Unfortunately, it's still not a satisfying answer (if correct) because it's still incomplete.
That said, Logitech themselves said the issue was with a certificate being used to secure IPC communication (in a Reddit comment, sadly not in the FAQ like a sane company would). This would be the channel between the front-end GUI and the back-end process that does all the HID remapping logic. So that
combined with this gives us a more complete picture. The GUI expects the back-end to be present/available since the back-end is what actually does the lifting. But when the IPC handshake failed, the GUI basically hung because it wasn't handling the rejection gracefully.

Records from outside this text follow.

(* ===== verification/HistorySpec.v ===== *)
(** * What the history promises

    The retained rows are always the newest rows pushed; looking a row up by
    its coordinate finds it; reflow keeps every cell and every line break and
    never separates the halves of a wide glyph; an anchor captured before a
    reflow names the same cell after it. *)

From Stdlib Require Import NArith Bool.
From S2P Require Import Prelude Cell Screen History HistoryRows HistoryInv HistoryKeep.

Section Lookup.
Context `{P : Platform}.

(** ** The binary search *)
Lemma starts_from_bound o ls i st : starts_from o ls !! i = Some st -> (o <= st)%N.
Proof.
  revert o i. induction ls as [|l ls IH]; intros o i H; [done|]. destruct i as [|i]; cbn in H; [simplify_eq; lia|].
  apply IH in H. lia.
Qed.

Lemma starts_from_mono o ls i j a b :
  starts_from o ls !! i = Some a -> starts_from o ls !! j = Some b -> i <= j -> (a <= b)%N.
Proof.
  revert o i j. induction ls as [|l ls IH]; intros o i j Hi Hj Hij; [done|].
  destruct i as [|i]; cbn in Hi.
  - simplify_eq. by eapply starts_from_bound.
  - destruct j as [|j]; [lia|]. cbn in Hj. eapply IH; [done..|lia].
Qed.

Lemma search_loop_spec fuel o ls target low high :
  let starts := starts_from o ls in
  low <= high <= length starts -> high - low <= fuel ->
  (forall i st, starts !! i = Some st -> i < low -> (st <= target)%N) ->
  (forall i st, starts !! i = Some st -> high <= i -> (target < st)%N) ->
  exists r, search_loop fuel starts target low high = Some r /\ r <= length starts /\
    (forall i st, starts !! i = Some st -> i < r -> (st <= target)%N) /\
    (forall i st, starts !! i = Some st -> r <= i -> (target < st)%N).
Proof.
  intros starts. revert low high. induction fuel as [|fuel IH]; intros low high Hb Hf Hlo Hhi; cbn [search_loop].
  - exists low. split_and!; [done|lia|done|]. intros i st Hi Hl. apply (Hhi i); [done|lia].
  - destruct (low <? high) eqn:E; bools.
    + pose proof (Nat.Div0.div_le_upper_bound (high - low) 2 (high - low) ltac:(lia)).
      assert ((high - low) / 2 < high - low) by (apply Nat.div_lt; lia).
      set (mid := low + (high - low) / 2) in *.
      destruct (lookup_lt_is_Some_2 starts mid) as [st Hst]; [lia|]. rewrite Hst. cbn [mbind option_bind].
      destruct (st <=? target)%N eqn:Ec.
      * apply IH; [lia|lia| |done]. intros i st' Hi Hl.
        assert (st' <= st)%N by (eapply starts_from_mono; [exact Hi|exact Hst|lia]). lia.
      * apply IH; [lia|lia|done|]. intros i st' Hi Hl.
        assert (st <= st')%N by (eapply starts_from_mono; [exact Hst|exact Hi|lia]). lia.
    + exists low. split_and!; [done|lia|done|]. intros i st Hi Hl. apply (Hhi i); [done|lia].
Qed.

When using XPC for IPC on macOS, one does need to take care to avoid possible exploits from anonymous clients. For example, there was a couple CVEs related to the Sparkle update framework not that long ago due to incomplete security on the XPC service side of the framework:
https://github.com/sparkle-project/Sparkle/discussions/2764, and it's been a pretty ripe area for security research on the platform. Ultimately, an unsecured IPC/XPC service on the Mac is just bad juju and Apple does provide ways to secure an XPC service.
Assuming Logitech is using an XPCListener, a developer can apply code signing requirements to the listener, and macOS will reject any clients not matching those requirements
for you leveraging the built-in codesigning validation. So it seems the most likely answer here is that Logitech set code signing requirements on the XPCListener that were stricter than Apple's for launch. So while macOS allowed the app to launch, the XPC server rejected the expired certificate that was involved. It's not impossible they used a separate certificate to secure the IPC channel that happened to expire at the same time, but then that would be more complicated than just leveraging macOS' codesigning validation against the client. So this is still speculation on my part, but it lines up.